Criscitiello ha un ricordo solo positivo di Di Nunno: «Era un grandissimo personaggio che aveva trovato la sua strada nella vita e nel lavoro, pur essendo sfortunato per aver perso l’utilizzo di una gamba da ragazzo. Faceva programmi per portare la sua squadra ancora più in alto. Era ripartito dal dilettantismo e stava coltivando la Baranzatese, dopo Seregno e Lecco. Aveva fatto un miracolo a Lecco, ma non aveva filtri. L’avevo conosciuto come presidente della Caratese in Folgore Caratese-Lecco. Ero in panchina. E lui pure. Perdo e il derby era acceso, caldo. L’arbitro espelle entrambi. Io esco correndo, poi vedo che lui arranca con il bastone. Allora torno indietro e lo accompagno fuori con me. Lui gridava all’arbitro “Non ho fatto niente, perché mi hai espulso?”, e aveva ragione. E finiamo vedendo la partita insieme».

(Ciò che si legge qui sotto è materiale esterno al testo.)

(* ===== verification/Canvas.v ===== *)
(** The canvas of the builder, src/src/builder/canvas.c and canvas.h: the items of
    the project under the pointer and under the keys, the selection, zoom and
    scrolling in binary32, and the preview.

    The project the canvas points to is passed along. A selection of NULL is the
    empty list. [int] arithmetic is taken not to overflow; a float with no [int]
    becomes [INT_MIN], as in Double.v. The drawing of a tree into pixels
    (src/src/backend/gcore/renderer.c) is an argument. *)

From Stdlib Require Import SpecFloat.
From S2P Require Import Prelude Double CJson Widget RenderTree Animation Theme Boxes Project.

Module Canvas.

(** ** State *)

Inductive CanvasAction :=
  | CANVAS_ACTION_NONE | CANVAS_ACTION_MOVE | CANVAS_ACTION_RESIZE_N | CANVAS_ACTION_RESIZE_S | CANVAS_ACTION_RESIZE_E | CANVAS_ACTION_RESIZE_W
  | CANVAS_ACTION_RESIZE_NE | CANVAS_ACTION_RESIZE_NW | CANVAS_ACTION_RESIZE_SE | CANVAS_ACTION_RESIZE_SW
  | CANVAS_ACTION_RUBBER_BAND | CANVAS_ACTION_PAN.
#[global] Instance CanvasAction_eq_dec : EqDecision CanvasAction.
Proof. solve_decision. Defined.

Record View := mkView { zoom : float; scroll_x : Z; scroll_y : Z }.
Record Drag := mkDrag { action : CanvasAction; dragging : bool; drag_start_x : Z; drag_start_y : Z; drag_orig : Rect; rubber_x : Z; rubber_y : Z }.
Record Selection := mkSelection { selected_item : Z; selected_items : list Z }.
Record Grid := mkGrid { show_grid : bool; grid_size : Z; show_tab_order : bool }.
Record Menu := mkMenu { context_menu_open : bool; context_menu_x : Z; context_menu_y : Z; context_menu_target : Z }.
Record Preview := mkPreview { pixels : option (list Z); preview_w : Z; preview_h : Z }.
Record Canvas := mk {
  canvas_w : Z; canvas_h : Z; view : View; drag : Drag; selection : Selection; hovered_item : Z; grid : Grid; menu : Menu; preview : Preview
}.
Definition set_view (v : View) (c : Canvas) : Canvas := mk (canvas_w c) (canvas_h c) v (drag c) (selection c) (hovered_item c) (grid c) (menu c) (preview c).
Definition set_drag (d : Drag) (c : Canvas) : Canvas := mk (canvas_w c) (canvas_h c) (view c) d (selection c) (hovered_item c) (grid c) (menu c) (preview c).
Definition set_selection (s : Selection) (c : Canvas) : Canvas := mk (canvas_w c) (canvas_h c) (view c) (drag c) s (hovered_item c) (grid c) (menu c) (preview c).
Definition set_hovered (h : Z) (c : Canvas) : Canvas := mk (canvas_w c) (canvas_h c) (view c) (drag c) (selection c) h (grid c) (menu c) (preview c).
Definition set_grid (g : Grid) (c : Canvas) : Canvas := mk (canvas_w c) (canvas_h c) (view c) (drag c) (selection c) (hovered_item c) g (menu c) (preview c).
Definition set_menu (m : Menu) (c : Canvas) : Canvas := mk (canvas_w c) (canvas_h c) (view c) (drag c) (selection c) (hovered_item c) (grid c) m (preview c).
Definition set_preview (p : Preview) (c : Canvas) : Canvas := mk (canvas_w c) (canvas_h c) (view c) (drag c) (selection c) (hovered_item c) (grid c) (menu c) p.

Definition canvas_new (w h : Z) : Canvas :=
  let w := if 0 <? w then w else 800 in
  let h := if 0 <? h then h else 600 in
  mk w h (mkView (f_lit 1 0) 0 0) (mkDrag CANVAS_ACTION_NONE false 0 0 (mkRect 0 0 0 0) 0 0) (mkSelection (-1) []) (-1)
    (mkGrid true 8 false) (mkMenu false 0 0 0) (mkPreview None w h).

(** ** Coordinates *)

Definition snap_to_grid (v grid : Z) : Z := if grid <=? 0 then v else cdiv (v + cdiv grid 2) grid * grid.
(** [(int)(z * c->zoom)] *)
Definition zoomed (c : Canvas) (z : Z) : Z := f_to_int (f_mul (f_of_Z z) (zoom (view c))).
Definition canvas_to_screen_x (c : Canvas) (canvas_x : Z) : Z := zoomed c (canvas_x - scroll_x (view c)).
Definition canvas_to_screen_y (c : Canvas) (canvas_y : Z) : Z := zoomed c (canvas_y - scroll_y (view c)).
Definition screen_to_canvas_x (c : Canvas) (screen_x : Z) : Z := f_to_int (f_add (f_div (f_of_Z screen_x) (zoom (view c))) (f_of_Z (scroll_x (view c)))).
Definition screen_to_canvas_y (c : Canvas) (screen_y : Z) : Z := f_to_int (f_add (f_div (f_of_Z screen_y) (zoom (view c))) (f_of_Z (scroll_y (view c)))).
(** [(int)(d / c->zoom)] *)
Definition unzoomed (c : Canvas) (d : Z) : Z := f_to_int (f_div (f_of_Z d) (zoom (view c))).
(** Where an item is on the screen. *)
Definition screen_rect (c : Canvas) (r : Rect) : Rect := mkRect (canvas_to_screen_x c (rx r)) (canvas_to_screen_y c (ry r)) (zoomed c (rw r)) (zoomed c (rh r)).

Definition get_resize_handle (c : Canvas) (item : CanvasItem) (screen_x screen_y : Z) : CanvasAction :=
  let '(mkRect ix iy iw ih) := screen_rect c (item_rect item) in
  let margin := 8 in
  if (screen_x <? ix - margin) || (ix + iw + margin <? screen_x) then CANVAS_ACTION_NONE
  else if (screen_y <? iy - margin) || (iy + ih + margin <? screen_y) then CANVAS_ACTION_NONE
  else
    let left := screen_x <? ix + margin in
    let right := ix + iw - margin <? screen_x in
    let top := screen_y <? iy + margin in
    let bottom := iy + ih - margin <? screen_y in
    if top && left then CANVAS_ACTION_RESIZE_NW
    else if top && right then CANVAS_ACTION_RESIZE_NE
    else if bottom && left then CANVAS_ACTION_RESIZE_SW
    else if bottom && right then CANVAS_ACTION_RESIZE_SE
    else if top then CANVAS_ACTION_RESIZE_N
    else if bottom then CANVAS_ACTION_RESIZE_S
    else if left then CANVAS_ACTION_RESIZE_W
    else if right then CANVAS_ACTION_RESIZE_E
    else CANVAS_ACTION_MOVE.

(** ** Zoom *)

Definition clamp_zoom (z : float) : float :=
  let z := if SFltb z (f_lit 1 1) then f_lit 1 1 else z in if SFltb (f_lit 5 0) z then f_lit 5 0 else z.
Definition canvas_zoom_at (new_zoom : float) (cx cy : Z) (c : Canvas) : Canvas :=
  let new_zoom := clamp_zoom new_zoom in
  let ratio := f_div new_zoom (zoom (view c)) in
  let moved z s := f_to_int (f_sub (f_of_Z z) (f_mul ratio (f_of_Z (z - s)))) in
  set_view (mkView new_zoom (moved cx (scroll_x (view c))) (moved cy (scroll_y (view c)))) c.
Definition canvas_zoom_in (c : Canvas) : Canvas := canvas_zoom_at (f_mul (zoom (view c)) (f_lit 125 2)) (cdiv (canvas_w c) 2) (cdiv (canvas_h c) 2) c.
Definition canvas_zoom_out (c : Canvas) : Canvas := canvas_zoom_at (f_mul (zoom (view c)) (f_lit 8 1)) (cdiv (canvas_w c) 2) (cdiv (canvas_h c) 2) c.
Definition canvas_zoom_to_fit (p : BuilderProject) (c : Canvas) : Canvas :=
  if (root_width p <=? 0) || (root_height p <=? 0) then c
  else
    let zx := f_div (f_of_Z (canvas_w c)) (f_of_Z (root_width p)) in
    let zy := f_div (f_of_Z (canvas_h c)) (f_of_Z (root_height p)) in
    set_view (mkView (clamp_zoom (if SFltb zx zy then zx else zy)) 0 0) c.
Definition canvas_mouse_scroll (x y delta : Z) (c : Canvas) : Canvas :=
  canvas_zoom_at (f_mul (zoom (view c)) (if 0 <? delta then f_lit 11 1 else f_lit 9 1)) x y c.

Il ricordo finale è un cameo: «Era malato, appassionato di calcio. Conservo un grande ricordo. Un personaggio vero, schietto, sincero, brutale. Ma ci ha fatto davvero divertire, sorridere, ridere e...riflettere».
Anche il telecronista di Sky Wifi, altro lecchese di fede bluceleste, Antonio Nucera è convinto che Di Nunno sia stato il “top”: «Personaggio strepitoso. Ogni volta che avevi bisogno era sempre disponibile, come il figlio Gino, per dare una mano a livello di notizie. Ogni tanto gli si chiudeva la vena, ma è stata una persona molto generosa con tutti. A livello di pubbliche relazioni è stato sempre disponibile. Dopo la delusione della retrocessione era talmente amareggiato che non ce l’aveva fatta a ricominciare un nuovo ciclo bluceleste. Non aveva più, psicologicamente, i mezzi per ripartire... Se non fosse retrocesso, sarebbe andato avanti, in serie B».
Ricky Buscaglia, telecronista Dazn e lecchese (anzi bluceleste) Doc, parla invece di un personaggio controverso, sempre ai limiti, e parla di una storia d’amore, quella tra Paolo Di Nunno e il Calcio Lecco, «tossica»: «La loro è stata una storia d’amore tossica. Come tutte le storie d’amore tossiche, è vissuta su momenti belli e bellissimi ma anche su livelli di sopportazione stressanti, da una parte e dall’altra. Il mio grazie è per sempre, per aver contribuito a toglierci dal tribunale e per la cavalcata in B. Ma oltre agli elementi iper-positivi ci sono stati elementi iper-negativi. È passato troppo poco tempo per dimenticare il bene, ma anche il male. Comunque sportivamente ha sbagliato solo la prima stagione e l’ultima. Nella prima non riesce ad andare in C e gestisce malissimo la B nell’ultima. Non certo solamente per colpe sue...».